Reading the gestures
That spread everywhere".
(Nora Bateson, 2016, p. 194)

This book by Saliha Bava and Mark Greene is necessary and timely. It invites us to open new spaces for conversation in the family, social and business worlds, using simple language, friendly graphics and inspiring examples.

The Relational Workplace captivated me from the beginning. I was captivated — and confronted. It let me know that I can proudly be part of a “Global Majority”, and at the same time it reminded me that in my own country I am part of a privileged population which discriminates, judges, and restricts the participation of other sectors of society.

The spirit of this book is a clear but loving confrontation. It seeks to awaken the awareness (and I think, in many passages, this is achieved in different ways for different readers) towards the co-creation of organizations where liberty, diversity, inclusion and equality can be experienced and replicated.

This is a book which inspires the creation of a healthy personal and social coexistence, even if the focus, language and the research it features are business-related. The language, and use of examples and metaphors, do work well, and I believe it will encourage the dissemination of good organisational practices.

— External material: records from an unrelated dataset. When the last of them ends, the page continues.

(** * Workflow step contracts, usage merging and workspace-name caching

    A shallow embedding of
      - [inference/enterprise/workflows/entities/steps.py]
        (the step variants, their field validators, [validate_field_selector]
        and [validate_field_binding]),
      - [inference/usage_tracking/collector_utils.py] ([merge_usage_dicts]),
      - [inference/core/workflows/core_steps/sinks/roboflow/data_collector.py]
        ([get_workspace_name]).

    Python values are a small universe [pyval]; a float is a binary64
    number, with its rounding, its infinities and its NaN; a raising
    function returns [Raise e] in the [result] monad; dictionaries are
    [gmap string pyval]. *)

From Stdlib Require Import ZArith QArith Qround Qabs Bool List.
From stdpp Require Import gmap strings list fin_maps.
Import ListNotations.

Set Warnings "-register-all".
Local Open Scope Z_scope.
Local Open Scope string_scope.

(* ===================================================================== *)
(** ** Exceptions and the result monad *)
(* ===================================================================== *)

(** The exception classes the three modules raise or let escape. *)
Inductive exn : Type :=
| ExecutionGraphError
| InvalidStepInputDetected
| VariableTypeError
| ValueError
| IndexError
| TypeError
| AttributeError
| OverflowError.

Inductive result (A : Type) : Type :=
| Ok (a : A)
| Raise (e : exn).
Arguments Ok {A} a.
Arguments Raise {A} e.

#[global] Instance result_ret : MRet result := fun A a => Ok a.

#[global] Instance result_bind : MBind result := fun A B k c =>
  match c with
  | Ok a => k a
  | Raise e => Raise e
  end.

Definition is_ok {A : Type} (r : result A) : bool :=
  match r with Ok _ => true | Raise _ => false end.

(* ===================================================================== *)
(** ** Floats *)
(* ===================================================================== *)

(** Python [round(q)] of a finite float with no digits argument: the nearest
    integer, ties going to the even one. *)
Definition py_round_float (q : Q) : Z :=
  let f := Qfloor q in
  let r := (q - inject_Z f)%Q in
  match (r ?= 1 # 2)%Q with
  | Lt => f
  | Gt => f + 1
  | Eq => if Z.even f then f else f + 1
  end.

(** What a Python [float] (an IEEE 754 binary64) holds: a finite number, an
    infinity or a NaN.  The two zeros compare equal and are one [Finite 0]. *)
Inductive number : Type :=
| Finite (q : Q)
| Infinite (negative : bool)
| NaN.

(** [floor (log2 (n / d))] for positive [n] and [d]. *)
Definition floor_log2 (n d : Z) : Z :=
  let e := Z.log2 n - Z.log2 d in
  if Z.leb 0 e
  then if Z.ltb n (d * 2 ^ e) then e - 1 else e
  else if Z.ltb (n * 2 ^ (- e)) d then e - 1 else e.

Definition pow2 (e : Z) : Q :=
  if Z.leb 0 e then inject_Z (2 ^ e) else 1 # Z.to_pos (2 ^ (- e)).

(** The float nearest to the rational [q], ties going to the even
    significand: 53 bits of significand, the least exponent [-1074], and an
    infinity once the rounded magnitude reaches [2 ^ 1024].  This is the
    float a literal denotes, the float an [int] converts to and the rounding
    every float operation ends with. *)
Definition binary64 (q : Q) : number :=
  let q := Qred q in
  if Z.eqb (Qnum q) 0 then Finite 0
  else
    let e := floor_log2 (Z.abs (Qnum q)) (Zpos (Qden q)) in
    let quantum := Z.max (e - 52) (-1074) in
    let m := py_round_float (Qabs q * pow2 (- quantum))%Q in
    let r := Qred (inject_Z m * pow2 quantum)%Q in
    if Qle_bool (pow2 1024) r then Infinite (Z.ltb (Qnum q) 0)
    else Finite (if Z.ltb (Qnum q) 0 then Qopp r else r).
Arguments binary64 : simpl never.

(** Float addition: the exact sum, rounded; an infinity absorbs a finite
    number, opposite infinities and a NaN give a NaN. *)
Definition fadd (x y : number) : number :=
  match x, y with
  | NaN, _ | _, NaN => NaN
  | Infinite s, Infinite t => if Bool.eqb s t then Infinite s else NaN
  | Infinite s, Finite _ => Infinite s
  | Finite _, Infinite t => Infinite t
  | Finite p, Finite q => binary64 (p + q)
  end.

Definition Qlt_bool (p q : Q) : bool := negb (Qle_bool q p).

(** [x == y] and [x < y] on numbers, exact on finite ones; every comparison
    with a NaN is false. *)
Definition num_eqb (x y : number) : bool :=
  match x, y with
  | Finite p, Finite q => Qeq_bool p q
  | Infinite s, Infinite t => Bool.eqb s t
  | _, _ => false
  end.

Definition num_ltb (x y : number) : bool :=
  match x, y with
  | NaN, _ | _, NaN => false
  | Finite p, Finite q => Qlt_bool p q
  | Infinite s, Infinite t => s && negb t
  | Infinite s, Finite _ => s
  | Finite _, Infinite t => negb t
  end.

(** [round(x)] of a float: a NaN raises [ValueError], an infinity
    [OverflowError]. *)
Definition round_number (x : number) : result Z :=
  match x with
  | Finite q => Ok (py_round_float q)
  | Infinite _ => Raise OverflowError
  | NaN => Raise ValueError
  end.

(* ===================================================================== *)
(** ** Python values *)
(* ===================================================================== *)

(** The values a step field, a bound parameter or a usage payload entry can
    hold.  A [PFloat q] is the float the literal [q] denotes, the float
    nearest to the rational [q]; [PFloatInf] and [PFloatNaN] are the floats
    [inf], [-inf] and [nan].  [PObject] stands for an enum member or a
    nested model, which the functions below only pass around. *)
Inductive pyval : Type :=
| PNone
| PBool (b : bool)
| PInt (z : Z)
| PFloat (q : Q)
| PStr (s : string)
| PList (l : list pyval)
| PDict (d : list (string * pyval))
| PObject (repr : string)
| PFloatInf (negative : bool)
| PFloatNaN.

(** The number a [bool], an [int] or a [float] holds ([bool] is a subclass
    of [int] in Python). *)
Definition number_of (v : pyval) : option number :=
  match v with
  | PBool b => Some (Finite (inject_Z (if b then 1 else 0)))
  | PInt z => Some (Finite (inject_Z z))
  | PFloat q => Some (binary64 q)
  | PFloatInf negative => Some (Infinite negative)
  | PFloatNaN => Some NaN
  | _ => None
  end.

(** The float holding a number. *)
Definition of_number (x : number) : pyval :=
  match x with
  | Finite q => PFloat q
  | Infinite negative => PFloatInf negative
  | NaN => PFloatNaN
  end.

(** Numeric value of a [bool], an [int] and a finite [float]. *)
Definition num_val (v : pyval) : option Q :=
  match number_of v with
  | Some (Finite q) => Some q
  | _ => None
  end.

Definition is_number (v : pyval) : bool :=
  match number_of v with Some _ => true | None => false end.

(** Integer value of [bool] and [int]. *)
Definition int_val (v : pyval) : option Z :=
  match v with
  | PBool b => Some (if b then 1 else 0)
  | PInt z => Some z
  | _ => None
  end.

Fixpoint assoc (k : string) (d : list (string * pyval)) : option pyval :=
  match d with
  | [] => None
  | (k', v) :: d' => if String.eqb k k' then Some v else assoc k d'
  end.

(** Python [a == b].  Numbers are compared by their exact values (an [int]
    is not rounded to a float first) and a NaN is unequal to everything;
    containers are compared entry by entry, by value. *)
Fixpoint py_eq (a b : pyval) {struct a} : bool :=
  match a, b with
  | PNone, PNone => true
  | PStr s, PStr t => String.eqb s t
  | PObject s, PObject t => String.eqb s t
  | PList l, PList m =>
      (fix go (l m : list pyval) {struct l} : bool :=
         match l, m with
         | [], [] => true
         | x :: l', y :: m' => py_eq x y && go l' m'
         | _, _ => false
         end) l m
  | PDict d, PDict e =>
      Nat.eqb (length d) (length e) &&
      (fix all (d : list (string * pyval)) {struct d} : bool :=
         match d with
         | [] => true
         | kv :: d' =>
             match assoc (fst kv) e with
             | Some w => py_eq (snd kv) w
             | None => false
             end && all d'
         end) d
  | PBool _, _ | PInt _, _ | PFloat _, _ | PFloatInf _, _ | PFloatNaN, _ =>
      match number_of a, number_of b with
      | Some x, Some y => num_eqb x y
      | _, _ => false
      end
  | _, _ => false
  end.

Definition py_ne (a b : pyval) : bool := negb (py_eq a b).

(** Python [a < b]: numbers by value, strings and lists lexicographically;
    [None] when [<] is not supported between the two operands. *)
Fixpoint py_lt (a b : pyval) {struct a} : option bool :=
  match a, b with
  | PStr s, PStr t => Some (String.ltb s t)
  | PList l, PList m =>
      (fix go (l m : list pyval) {struct l} : option bool :=
         match l, m with
         | [], [] => Some false
         | [], _ :: _ => Some true
         | _ :: _, [] => Some false
         | x :: l', y :: m' => if py_eq x y then go l' m' else py_lt x y
         end) l m
  | _, _ =>
      match number_of a, number_of b with
      | Some x, Some y => Some (num_ltb x y)
      | _, _ => None
      end
  end.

Having said that, I cannot but experience a personal concern: How can old patterns created by organizations be transcended when we use the same mindset, language and jargon? The fact that one of the first ideas is: “We now understand that if we don’t do this work, our organizations will not be able to compete against organizations that do” (p.1) set off this alarm within, because although it does create the well-known “sense of urgency” in the reader, what the book is seeking to do — looking at it from my best understanding and using my own words — is moving from an exploitation and power over another, towards a relational space of respect and cooperation. Although what each reader does with their ideas is not the responsibility of the authors, this made me think that the authors’ message could risk subordinating the purpose of creating Relational Workplaces to earnings and profits, given the insane spirit of competition that currently prevails.

Beyond this entirely personal concern, I do insist on this being a book necessary for these times, and that it offers clear practices which can be used in an organisation’s day-to-day. Also, the book impressed me in providing models and concepts with great openness and flexibility, becoming a meta-model which welcomes practices from other sources, which can be freely incorporated.

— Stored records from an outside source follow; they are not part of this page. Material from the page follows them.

(** Modelled from the spec: [core.thread_run_many] is not among the sources.
    The spec has it issue every task concurrently, with no ordering
    guarantee between tasks, and block until all of them have completed.
    Here the tasks complete one after the other in the order [schedule]
    gives (positions in the task list); a task that raises ends alone. *)
Fixpoint thread_run_many {S A} (tasks : list (M S A)) (schedule : list nat)
    : M S unit :=
  match schedule with
  | [] => mret tt
  | i :: schedule' =>
      fun s =>
        match tasks !! i with
        | Some task => thread_run_many tasks schedule' (snd (task s))
        | None => thread_run_many tasks schedule' s
        end
  end.

(** The second loop of [download_all]: the cache is read again, in the
    order of [file_names]. *)
Fixpoint collect (env : Env) (self : t) (pack_name : string)
    (file_names : list string) : M World (list (option (string * Data.t))) :=
  match file_names with
  | [] => mret []
  | file_name :: file_names' =>
      let! entry :=
        match get_file_path env self pack_name file_name with
        | None => mret None
        | Some path =>
            let! found := path_exists path in
            if negb found then mret None
            else let! d := path_read path in mret (Some (file_name, d))
        end in
      let! data_list := collect env self pack_name file_names' in
      mret (entry :: data_list)
  end.
Lemma filter_index_keep_first (suf : list IIdentity) :
  forall pre : list IIdentity,
    filter_index (fun us i =>
                    findIndex (fun usf => String.eqb (toString usf) (toString us))
                              (pre ++ suf) =? Z.of_nat i)
                 suf (length pre)
    = keep_first (map toString pre) suf.
Proof.
  induction suf as [|x suf IH]; intros pre; [reflexivity|].
  specialize (IH (pre ++ [x])). rewrite <- app_assoc in IH. cbn [app] in IH.
  rewrite length_app, map_app in IH. cbn [length map] in IH. rewrite Nat.add_1_r in IH.
  cbn [filter_index keep_first]. rewrite IH.
  destruct (existsb (String.eqb (toString x)) (map toString pre)) eqn:Hseen.
  - apply existsb_name in Hseen. pose proof Hseen as Hin.
    apply in_map_iff in Hin as (y & Hy & Hyin).
    pose proof (findIndex_app_earlier
                  (fun usf => String.eqb (toString usf) (toString x))
                  pre (x :: suf) y Hyin (proj2 (String.eqb_eq _ _) Hy)) as Hearlier.
    rewrite (proj2 (Z.eqb_neq _ _)) by lia.
    apply keep_first_seen. intros s. rewrite in_app_iff. split; [|tauto].
    intros [H|[<-|[]]]; assumption.
  - rewrite findIndex_app_first, Z.eqb_refl; [reflexivity| |apply String.eqb_refl].
    intros y Hy. apply String.eqb_neq. intros Heq.
    assert (Hin : In (toString x) (map toString pre))
      by (apply in_map_iff; exists y; split; assumption).
    apply existsb_name in Hin. congruence.
Qed.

One of the topics I most enjoyed (which the management best-sellers do not dare to address), is the invitation to become aware of those topics we are “forbidden” to discuss, which it might in fact be advisable to discuss, as the author Alain de Botton once advised (De Botton, 2004).

The book is structured in six parts. Part one, The Opportunity, reminds us of the fact that organisations are made up of conversational networks which make meaning and can cultivate a purpose, and shows us outcomes of studies which evidence the enormous inequality, disconnection, and mistrust in most organisations nowadays.

Part two, The Relational Practices, introduces “The Six Relational Capacities” model, not as “tools”, but as “orientation” — as a conscious choice of what we intend to create in those conversations. This model is not one of exclusionary dimensions, but of interaction. I can easily imagine it in combination with techniques such as Warm Data, or Systemic Constellations, to explore those topics within organisations.

Part three, The Relational Frames, is probably the richest chapter, both in terms of the visuals and of resources to incorporate, create, recognize, or strengthen healthy practices within an organisation. The description of these frameworks alone would merit a full book review.

Part four, The Work, shows us useful ways to incorporate these forms of conversation within organisational cultures. Parts five and six, The Case Studies and The Closing respectively, become a good landing and preparation for having each of us start our own adventure in supporting the creation of anti-racism, diversity, equity and inclusion (ADEI) spaces within organisations.

So, I totally recommend reading and re-reading this book. I advise you to follow its guidelines, and I encourage you to create your own. I can envision it in the library of any business owner, manager, consultant or academic who, from the bottom of their heart, wishes to create healthy organisations.